- _Stored data_:

(** [line] are the connections the listener has not accepted. *)
Record sys (Q : Type) := mkSys {
  clients : list client;
  services : list service;
  queue : Q;
  listener : lpos;
  line : list nat
}.
Arguments mkSys {Q}.
Arguments clients {Q}.
Arguments services {Q}.
Arguments queue {Q}.
Arguments listener {Q}.
Arguments line {Q}.

(** One step of a process; [ok] is whether the call that can fail succeeds, [now] is what
    [get_time] gives. *)
Inductive action := Client (i : nat) (ok : bool) | Listener (ok : bool) | Service (s : nat) (ok : bool) (now : cstr).

Section system.
Context {Q : Type} `{QueueSpec Q}.

Definition set_client (i : nat) (c : client) (σ : sys Q) : sys Q :=
  mkSys (<[i := c]> (clients σ)) (services σ) (queue σ) (listener σ) (line σ).
Definition set_service (s : nat) (v : service) (σ : sys Q) : sys Q :=
  mkSys (clients σ) (<[s := v]> (services σ)) (queue σ) (listener σ) (line σ).
Definition set_queue (q : Q) (σ : sys Q) : sys Q :=
  mkSys (clients σ) (services σ) q (listener σ) (line σ).
Definition set_listener (l : lpos) (ln : list nat) (σ : sys Q) : sys Q :=
  mkSys (clients σ) (services σ) (queue σ) l ln.

(** Every descriptor of client [i] is closed: the services it is connected with see the end. *)
Definition hang_up_all (ss : list nat) (σ : sys Q) : sys Q :=
  mkSys (clients σ) (foldr (fun s vs => alter hang_up s vs) (services σ) ss)
    (queue σ) (listener σ) (line σ).

Definition REQUEST : cstr := lit "time" ++ [NL].

(** What [main] of the client prints for what [read] gave. *)
Definition show_reply (bytes : list byte) : list byte :=
  if (0 <? length bytes)%nat then lit "Server time: " ++ c_str bytes else [].

Definition client_step (i : nat) (ok : bool) (σ : sys Q) : option (sys Q) :=
  c ← clients σ !! i;
  match pos c with
  | Start => Some (set_client i (move (if ok then Created else Exit 1) c) σ)
  | Created =>
      if ok then Some (set_listener (listener σ) (line σ ++ [i]) (set_client i (move Reached c) σ))
      else Some (set_client i (move (Exit 1) c) σ)
  | Reached =>
      Some (set_client i (move AckWait (set_to_listener (to_listener c ++ net_port (port c)) c)) σ)
  | AckWait => if dismissed c then Some (set_client i (move AcceptWait c) σ) else None
  | AcceptWait =>
      if ok then
        match pending c with
        | [] => None
        | s :: rest => Some (set_client i (move (Accepted s) (set_pending rest c)) σ)
        end
      else Some (hang_up_all (pending c) (set_client i (move (Exit 1) c) σ))
  | Accepted s =>
      v ← services σ !! s;
      Some (set_service s (mkService (at_ v) (sbox v ++ REQUEST) (gone v)) (set_client i (move (ReplyWait s) c) σ))
  | ReplyWait s =>
      if bool_decide (inbox c = []) && negb (hangup c) then None
      else Some (hang_up_all (if hangup c then pending c else s :: pending c)
                   (set_client i (move (Exit 0) (show (show_reply (take 1023 (inbox c))) c)) σ))
  | Exit _ => None
  end.

(** The body of [main]'s loop in the server is [PcQueue.listener_turn]; here it is cut where it
    waits for the client's bytes. *)
Definition listener_step (ok : bool) (σ : sys Q) : option (sys Q) :=
  match listener σ with
  | Accepting =>
      if ok then match line σ with [] => None | i :: rest => Some (set_listener (Attending i) rest σ) end
      else Some σ
  | Attending i =>
      c ← clients σ !! i;
      if bool_decide (to_listener c = []) then None
      else
        '(q, _) ← listener_turn (queue σ) (take 4 (to_listener c));
        Some (set_listener Accepting (line σ)
               (set_queue q (set_client i (dismiss (set_to_listener (drop 4 (to_listener c)) c)) σ)))
  end.

(** The client that listens on port [htons(p)]. *)
Definition who_listens (p : Z) (cs : list client) : option (nat * client) :=
  list_find (fun c => listens c = true /\ port c = u16 p) cs.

- _WHAT YOU NEED TO DO_: What do the lines from the one with "Exit _ => None" through the last line of the entries say? Print them word for word, both ends included, and nothing else.

- _ANSWER_:
  | Exit _ => None
  end.

(** The body of [main]'s loop in the server is [PcQueue.listener_turn]; here it is cut where it
    waits for the client's bytes. *)
Definition listener_step (ok : bool) (σ : sys Q) : option (sys Q) :=
  match listener σ with
  | Accepting =>
      if ok then match line σ with [] => None | i :: rest => Some (set_listener (Attending i) rest σ) end
      else Some σ
  | Attending i =>
      c ← clients σ !! i;
      if bool_decide (to_listener c = []) then None
      else
        '(q, _) ← listener_turn (queue σ) (take 4 (to_listener c));
        Some (set_listener Accepting (line σ)
               (set_queue q (set_client i (dismiss (set_to_listener (drop 4 (to_listener c)) c)) σ)))
  end.

(** The client that listens on port [htons(p)]. *)
Definition who_listens (p : Z) (cs : list client) : option (nat * client) :=
  list_find (fun c => listens c = true /\ port c = u16 p) cs.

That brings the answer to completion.